• _Task input_:
------
(** A product with 100.0 that stays below 128 is rounded at exponent -46
    or below. *)
Lemma mul_100_round_exp (p : positive) (e : Z) :
  (e <= 0)%Z ->
  inject_Z (Z.pos p) * pow2 e < 128 # 100 ->
  (emin prec emax <= round_exp (Z.pos (p * 7036874417766400)) (e + -46) <= -46)%Z.
Proof.
  intros He Hx.
  destruct (mul_100_located p e) as [_ Hval].
  set (M := 7036874417766400%positive) in *.
  assert (Z.pos (p * M) < 2 ^ (53 - e))%Z as Hlt.
  { apply pow2_lt_Z; [lia|].
    replace (53 - e)%Z with (53 + 46 + (- e + -46))%Z by ring.
    rewrite pow2_add.
    assert (pow2 (e + -46) * pow2 (- e + -46 + 92) == 1) as Hinv.
    { rewrite <- pow2_add.
      now replace (e + -46 + (- e + -46 + 92))%Z with 0%Z by ring. }
    assert (pow2 (- e + -46 + 92) == pow2 (- e + -46) * pow2 92) as Hsplit
      by apply pow2_add.
    assert (pow2 (53 + 46) == 128 * pow2 92) as H99 by (unfold Qeq; reflexivity).
    assert (0 < pow2 92) as H92 by apply pow2_pos.
    pose proof (pow2_pos (e + -46)) as Hp1.
    pose proof (pow2_pos (- e + -46)) as Hp2.
    rewrite H99. rewrite Hsplit in Hinv.
    set (P := inject_Z (Z.pos (p * M))) in *.
    set (X := inject_Z (Z.pos p) * pow2 e) in *.
    set (u := pow2 (e + -46)) in *. set (v := pow2 (- e + -46)) in *.
    set (w := pow2 92) in *.
    assert (P * u < 128) as H1 by lra.
    assert (P == P * u * (v * w)) as -> by (rewrite <- Qmult_assoc, Hinv; ring).
    assert (0 < v * w) as Hvw by nra.
    set (t := v * w) in *.
    assert (P * u * t < 128 * t) as H2 by nra.
    unfold t in *. lra. }
  pose proof (Zdigits2_le (Z.pos (p * M)) (53 - e) ltac:(lia) ltac:(lia)) as Hd.
  unfold round_exp, fexp, emin, prec, emax in *. lia.
Qed.

Lemma to_Q_mk_float_nonneg (m e : Z) : (0 <= m)%Z -> 0 <= to_Q (mk_float false m e).
Proof.
  intros Hm. rewrite to_Q_mk_float by assumption.
  rewrite Zle_Qle in Hm. change (inject_Z 0) with 0 in Hm.
  pose proof (pow2_pos e). set (a := inject_Z m) in *. set (b := pow2 e) in *. nra.
Qed.

(** [x * 100] is monotone in [x], on the floats a quotient of counts can be. *)
Lemma mul_100_mono (m1 e1 m2 e2 : Z) :
  (0 <= m1)%Z -> (0 <= m2)%Z -> (e1 <= 0)%Z -> (e2 <= 0)%Z ->
  inject_Z m2 * pow2 e2 < 128 # 100 ->
  inject_Z m1 * pow2 e1 <= inject_Z m2 * pow2 e2 ->
  to_Q (mul (mk_float false m1 e1) (of_int 100))
  <= to_Q (mul (mk_float false m2 e2) (of_int 100)).
Proof.
  intros Hm1 Hm2 He1 He2 Hx2 Hle.
  destruct (mul_100_accuracy m2 e2 Hm2 He2 Hx2) as (m2' & e2' & Hr2 & Hm2' & _).
  destruct m1 as [|p1|p1]; try lia.
  - change (mul (mk_float false 0 e1) (of_int 100)) with (S754_zero false).
    rewrite Hr2. cbn [to_Q]. now apply to_Q_mk_float_nonneg.
  - destruct m2 as [|p2|p2]; try lia.
    + exfalso. pose proof (pow2_pos e1) as Hp.
      assert (0 < inject_Z (Z.pos p1)) as Hpos by (now rewrite <- (Zlt_Qlt 0)).
      assert (inject_Z 0 * pow2 e2 == 0) as E0 by (unfold inject_Z; ring).
      rewrite E0 in Hle.
      set (a := inject_Z (Z.pos p1)) in *. set (b := pow2 e1) in *. nra.
    + rewrite !mul_100_as_round.
      destruct (mul_100_located p1 e1) as [Hl1 Hv1].
      destruct (mul_100_located p2 e2) as [Hl2 Hv2].
      pose proof (mul_100_round_exp p1 e1 He1 ltac:(lra)) as HE1.
      pose proof (mul_100_round_exp p2 e2 He2 Hx2) as HE2.
      apply (binary_round_aux_mono _ _ _ _ _ _ _ _ Hl1 Hl2);
        try (unfold emax, prec; lia); auto.
      rewrite Hv1, Hv2. lra.
Qed.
------
• _Work to complete_:
Write out exactly the lines that fall from the line with "rewrite Hr2. cbn" to the line with "set (a := inject_Z (Z.pos" in the records above, keeping both ends.

• _Reply_:
    rewrite Hr2. cbn [to_Q]. now apply to_Q_mk_float_nonneg.
  - destruct m2 as [|p2|p2]; try lia.
    + exfalso. pose proof (pow2_pos e1) as Hp.
      assert (0 < inject_Z (Z.pos p1)) as Hpos by (now rewrite <- (Zlt_Qlt 0)).
      assert (inject_Z 0 * pow2 e2 == 0) as E0 by (unfold inject_Z; ring).
      rewrite E0 in Hle.
      set (a := inject_Z (Z.pos p1)) in *. set (b := pow2 e1) in *. nra.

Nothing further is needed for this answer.